Mave is just an illustration of the potential of the metaverse and many businesses across different industries are already formulating strategies to protect their trade marks in the virtual world.
In Hong Kong, there has been a significant increase in trade mark applications with specifications relating to “metaverse”, “NFTs”, and “blockchain”. As of 12 April 2023, there are 3,392 trade marks with specifications containing “virtual reality”, 1,160 trade marks with specifications containing “augmented reality”, 1,727 trade marks with specifications containing “blockchain”, 1,028 trade marks with specifications containing “non-fungible token”, and 174 trade marks with specifications containing “metaverse”. These filings have not just been made by businesses already engaged in the metaverse, they include forward-planning famous brand owners and other businesses, taking pre-emptive steps to secure and protect their trade marks in the virtual world.
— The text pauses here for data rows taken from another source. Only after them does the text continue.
(* ===== verification/ClientPool.v ===== *)
(** * The client pool

    Models [client.rs] apart from [publish_batch] (see [ClientBatch]) and the registry
    of requested profiles (see [RecoveryCoordinator]): the pool's lifecycle, its lazily
    filled caches of coordinators, publishers and consumers with their initializer
    locks, [close], the waits for a broker to become ready, and the administration
    calls.

    Calls run concurrently: a task is a call in progress, a step of it is what it does
    between two awaits or two sections under a mutex. An initializer lock is held by
    the task whose position says so. What coordinators answer, the states they
    publish and expired timeouts are part of the steps; any call can be dropped at an
    await. *)

From S2P Require Import Prelude Transport Publication Recovery DelayTopology DelayRouting TopologyPlan ClientBatch Config RecoveryCoordinator.
Import Transport Publication Recovery DelayTopology DelayRouting TopologyPlan ClientBatch Config.
Local Open Scope Z_scope.
Local Open Scope rabbit_scope.

Module ClientPool.

(** ** Errors and configuration *)

Definition client_error (kind : ClientErrorKind) (message : string) : ClientError := mkClientError kind message.

(** [ClientError::transport] *)
Definition client_transport_error (e : TransportError) : ClientError := client_error KTransport (te_message e).

Definition DEFAULT_BUFFER_CAPACITY : Z := 1024.
(* ===== verification/ClientPoolInv.v ===== *)
(** * Invariants of the client pool

    The three caches follow one protocol: a key is filled by the task that holds the
    key's initializer and has seen the cache empty under it. [kstep] is a step as one
    cache sees it, [kinv] its invariant, for each of the three caches. *)

From S2P Require Import Prelude Transport Publication Recovery ClientBatch Config RecoveryCoordinator ClientPool.
Import Transport Publication Recovery ClientBatch Config ClientPool.
Local Open Scope Z_scope.
Local Open Scope rabbit_scope.

Module ClientPoolInv.

(** ** What a task is doing to a cache *)

(** The call of [coordinator] a task is in. *)
Definition co_of (task : Task) : option (string * Co) :=
  match task with
  | TPublisher b (PbCoord _ co) | TConsumer _ (KsStart _ _ (b :: _) co) | TConsumer _ (KsCoord _ _ (b :: _) _ co _) | TAdmin b (AdCoord co) => Some (b, co)
  | _ => None
  end.

Definition co_stage (b : string) (co : Co) : option (string * bool) :=
  match co with CoBegin | CoWait _ => None | CoHeld _ => Some (b, false) | _ => Some (b, true) end.

(** The key whose initializer the task holds, and whether it has checked the cache. *)
Definition stage (k : Kind) (task : Task) : option (string * bool) :=
  match k with
  | KCoordinator => x ← co_of task; co_stage x.1 x.2
  | KPublisher =>
      match task with
      | TPublisher _ (PbBegin | PbWait _) => None
      | TPublisher b (PbHeld _) => Some (b, false)
      | TPublisher b _ => Some (b, true)
      | _ => None
      end
  | KConsumer =>
      match task with
      | TConsumer _ (KsBegin | KsFresh _ _ _ | KsWait _ _) => None
      | TConsumer p (KsHeld _ _ | KsFreshHeld _ _ _) => Some (p, false)
      | TConsumer p _ => Some (p, true)
      | _ => None
      end
  end.

Lemma holds_stage k task : holds k task = fst <$> stage k task.
Proof. destruct k, task as [? []|? []|? []| | | | |]; try match goal with l : list string |- _ => destruct l end; try match goal with co : Co |- _ => destruct co end; done. Qed.

(** The commits of one kind, and the coordinators spawned, in the log. *)
Definition commit_of (k : Kind) (e : Entry) : option (string * nat) :=
  match e with Committed k' key id => if decide (k' = k) then Some (key, id) else None | _ => None end.

Definition commits (k : Kind) (w : World) : list (string * nat) := omap (commit_of k) (log w).

Lemma commits_note k e w : commits k (note e w) = commits k w ++ option_list (commit_of k e).
Proof. unfold commits. cbn. rewrite omap_app. cbn. by destruct (commit_of k e). Qed.

(** ** A step as one cache sees it *)

Inductive kstep (k : Kind) (s s' : option (string * bool)) (w w' : World) : Prop :=
| ks_quiet :
    (s' = s \/ s' = None) ->
    (is_closed w = true -> is_closed w' = true) ->
    cache k w' ⊆ cache k w -> (k <> KConsumer -> is_closed w' = true \/ cache k w' = cache k w) ->
    commits k w' = commits k w -> kstep k s s' w w'
| ks_acquire key :
    s = None -> s' = Some (key, false) -> free k key w ->
    is_closed w' = is_closed w -> cache k w' = cache k w -> commits k w' = commits k w -> kstep k s s' w w'
| ks_check key :
    s = Some (key, false) -> s' = Some (key, true) ->
    is_closed w' = is_closed w -> cache k w' ⊆ cache k w -> cache k w' !! key = None -> (k <> KConsumer -> cache k w' = cache k w) ->
    commits k w' = commits k w -> kstep k s s' w w'
| ks_commit key id :
    s = Some (key, true) -> s' = None ->
    is_closed w = false -> is_closed w' = false -> cache k w' = <[key := id]> (cache k w) ->
    commits k w' = commits k w ++ [(key, id)] -> kstep k s s' w w'.
Lemma cinv_stay w w' :
  cinv w ->
  (forall c, broker_of w' c = broker_of w c) ->
  (forall c x, coords w' !! c = Some x -> exists x0, coords w !! c = Some x0 /\ (ci_closed x0 = true -> ci_closed x = true)) ->
  (forall g, lifecycle w' = Open g -> g = 1) -> (is_closed w = true -> is_closed w' = true) -> log w ⊆ log w' ->
  (forall b c, coordinators w' !! b = Some c -> coordinators w !! b = Some c \/ broker_of w c = Some b) ->
  (forall b c, coordinators w !! b = Some c -> coordinators w' !! b = Some c \/ is_closed w' = true /\ kept w' c) ->
  (forall u y, tasks w' !! u = Some y -> tasks w !! u = Some y \/ carries_well w y) ->
  (forall u y, tasks w !! u = Some y -> tasks w' !! u = Some y \/ released w' y) ->
  cinv w'.
Proof.
  intros Hi Hb Hcl Hg Hl Hlog Hca Hca' Hnew Hold. split.
  - done.
  - intros u y b co g Hu Hy. destruct (Hnew _ _ Hu) as [?|Hw]; [by eapply (c_carry _ Hi)|by apply (Hw _ _ Hy)].
  - intros u y b co c Hu Hy. rewrite Hb. destruct (Hnew _ _ Hu) as [?|Hw]; [by eapply (c_hand _ Hi)|by apply (Hw _ _ Hy)].
  - intros b c Hc. rewrite Hb. destruct (Hca _ _ Hc); [by apply (c_cache _ Hi)|done].
  - intros u y b g c Hu Hy. rewrite Hb. destruct (Hnew _ _ Hu) as [?|Hw]; [by eapply (c_spawn _ Hi)|by eapply (Hw _ _ Hy)].
  - intros c b. rewrite Hb. intros Hc Ho. destruct (c_known _ Hi c b Hc) as [H|(u & y & g & Hu & Hy)].
    + destruct (is_closed w); [by rewrite Hl in Ho|done].
    + destruct (Hca' _ _ H) as [?|[? _]]; [by left|congruence].
    + destruct (Hold _ _ Hu) as [?|[Hr _]]; [right; by exists u, y, g|]. destruct (Hr _ _ _ Hy); [congruence|by left].
  - intros c c' b. rewrite !Hb. apply Hi.
  - intros c x Hc. destruct (Hcl _ _ Hc) as (x0 & Hc0 & Hx). destruct (c_leak _ Hi _ _ Hc0) as [?|[[b H]|[(u & y & Hu & Hy)|H]]]; [auto| | |auto].
    + destruct (Hca' _ _ H) as [?|[_ [Hk|Hk]]]; [eauto|left; by apply Hk|auto].
    + destruct (Hold _ _ Hu) as [?|[_ Hr]]; [right; right; left; by exists u, y|]. destruct (Hr _ Hy) as [Hk|Hk]; [left; by apply Hk|auto].
Qed.
Fixpoint reject_unknown_keys (t : Table) (path : string) (allowed : list string) : result unit string :=
  match t with
  | [] => Ok tt
  | (k, _) :: t' =>
      let? key := string_key k path in
      if decide (key ∈ allowed) then reject_unknown_keys t' path allowed else Err (path +:+ "." +:+ key +:+ ": unknown field")
  end.

Definition publish_keys : list string :=
  ["broker"; "exchange"; "routing_key"; "payload"; "message_id"; "content_type"; "correlation_id"; "headers"; "delay_ms"; "timeout_ms"].

Definition validate_delay (properties : MessageProperties) (d : Destination) (path : string) (strategy : DelayStrategy) : result unit string :=
  match mp_delay_ms properties with
  | None => Ok tt
  | Some delay =>
      if delay =? 0 then Ok tt
      else if I64_MAX <? delay then Err (path +:+ ".delay_ms: delay exceeds the supported range")
      else let? _ := map_err (fun e => path +:+ ".delay_ms: " +:+ e) (route sha256 strategy d delay) in Ok tt
  end.

(** The largest [Instant]: seconds are an [i64]. *)
Definition INSTANT_MAX : Z := I64_MAX * NANOS_PER_SEC + 999999999.

(** [publish_with_budget] at the instant [now]. *)
Definition publish_with_budget (t : Table) (path : string) (strategy : DelayStrategy) (now : Z) (b : ConversionBudget)
  : result (NativePublish * ConversionBudget) string :=
  let? _ := reject_unknown_keys t path publish_keys in
  let? broker := required_string t "broker" path in
  let? exchange := required_string t "exchange" path in
  let? routing_key := required_string t "routing_key" path in
  let? message_id := required_string t "message_id" path in
  if String.eqb message_id "" then Err (path +:+ ".message_id: must not be empty")
  else
    let? payload := required_payload t path b in
    let? timeout := optional_non_negative_integer t "timeout_ms" path in
    let timeout_ms := default 30000 timeout in
    if timeout_ms =? 0 then Err (path +:+ ".timeout_ms: must be greater than zero")
    else if MAX_TIMEOUT_MS <? timeout_ms then Err (path +:+ ".timeout_ms: exceeds the 86400000 millisecond limit")
    else
      let deadline := now + from_millis timeout_ms in
      if INSTANT_MAX <? deadline then Err (path +:+ ".timeout_ms: deadline overflow")
      else
        let? content_type := optional_string t "content_type" path in
        let? correlation_id := optional_string t "correlation_id" path in
        let? delay_ms := optional_non_negative_integer t "delay_ms" path in
        let? headers := optional_headers t path payload.2 in
        let properties := mkMessageProperties message_id content_type correlation_id delay_ms headers.1 in
        let destination := mkDestination exchange routing_key in
        let? _ := validate_delay properties destination path strategy in
        Ok (mkNativePublish broker (mkPublishRequest destination payload.1 properties deadline), headers.2).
Now is the time for businesses to formulate a metaverse entry plan. Whilst it is encouraging that early cases such as the Metabirkin and Juventus have resulted in favourable decisions for brand owners based on traditional registrations, critical questions such as what constitutes use as a trade mark in the virtual world, and whether registrations for real-world goods/services can be enforced against virtual good/services infringements, remain uncertain. Brand owners should not assume that their existing registrations for “real world” goods/services will extend protection to “virtual” goods and services. The Hong Kong Intellectual Property Department has already confirmed, during the course of examining trade mark applications, that it will not cross-search virtual offerings (in Class 9) against classes pertaining to their physical counterparts (e.g. physical clothing in Class 25), and vice versa. Brand owners should act promptly to ensure their trade mark protection covers both real and virtual assets to avoid any gaps and risks.
Specifications will also need to be carefully crafted as the description will significantly impact the scope of protection. For example, “wearable electronics for metaverse use” is not the same as“virtual clothing software” – the former wording relates to physical wearable products, whereas the latter covers virtual clothing which does not physically exist.
Even if the physical goods are regarded as “similar” to virtual goods, it will then be necessary to show a “likelihood of confusion”, which would not be needed when enforcing against “identical” goods (i.e. if there is a clear registration for the virtual goods).
Metaverse-related goods and services may include downloadable virtual goods, virtual offerings, retail services featuring virtual goods, financial services involving digital tokens, online non-downloadable virtual goods and NFTs, appearing in various classes. With Class 9 and Class 35 being common classes for protecting metaverse-related goods and services, irrespective of brand owners’ core business industry, it is foreseeable that new trade mark applications in these classes will grow significantly, making these classes over-crowded and potentially blocking late entries.
Other classes may also be relevant depending on the nature of your business. For example, for Mave, virtual performances, concerts and competitions, and provision of online music and video content (non-downloadable) in Class 41 for entertainment services, would certainly be relevant.
Whilst internationally famous brands may be able to rely on additional legal protection as “well-known trade marks”, and the common law action for passing-off, it would be harder to bring a claim on based on these grounds due to the supporting evidence needed. It is likely to cost significantly more in time, effort and legal cost, than relying on a relevant metaverse-related trade mark registration.
In summary, even if your business does not yet have current plans to be “virtual”, you should proactively review your trade mark portfolio and consider filing for suitable protection in the virtual space, especially in relation to key trade marks. Taking action now will help protect against potential problems and infringements which will no doubt be much more costly and time consuming to deal with later.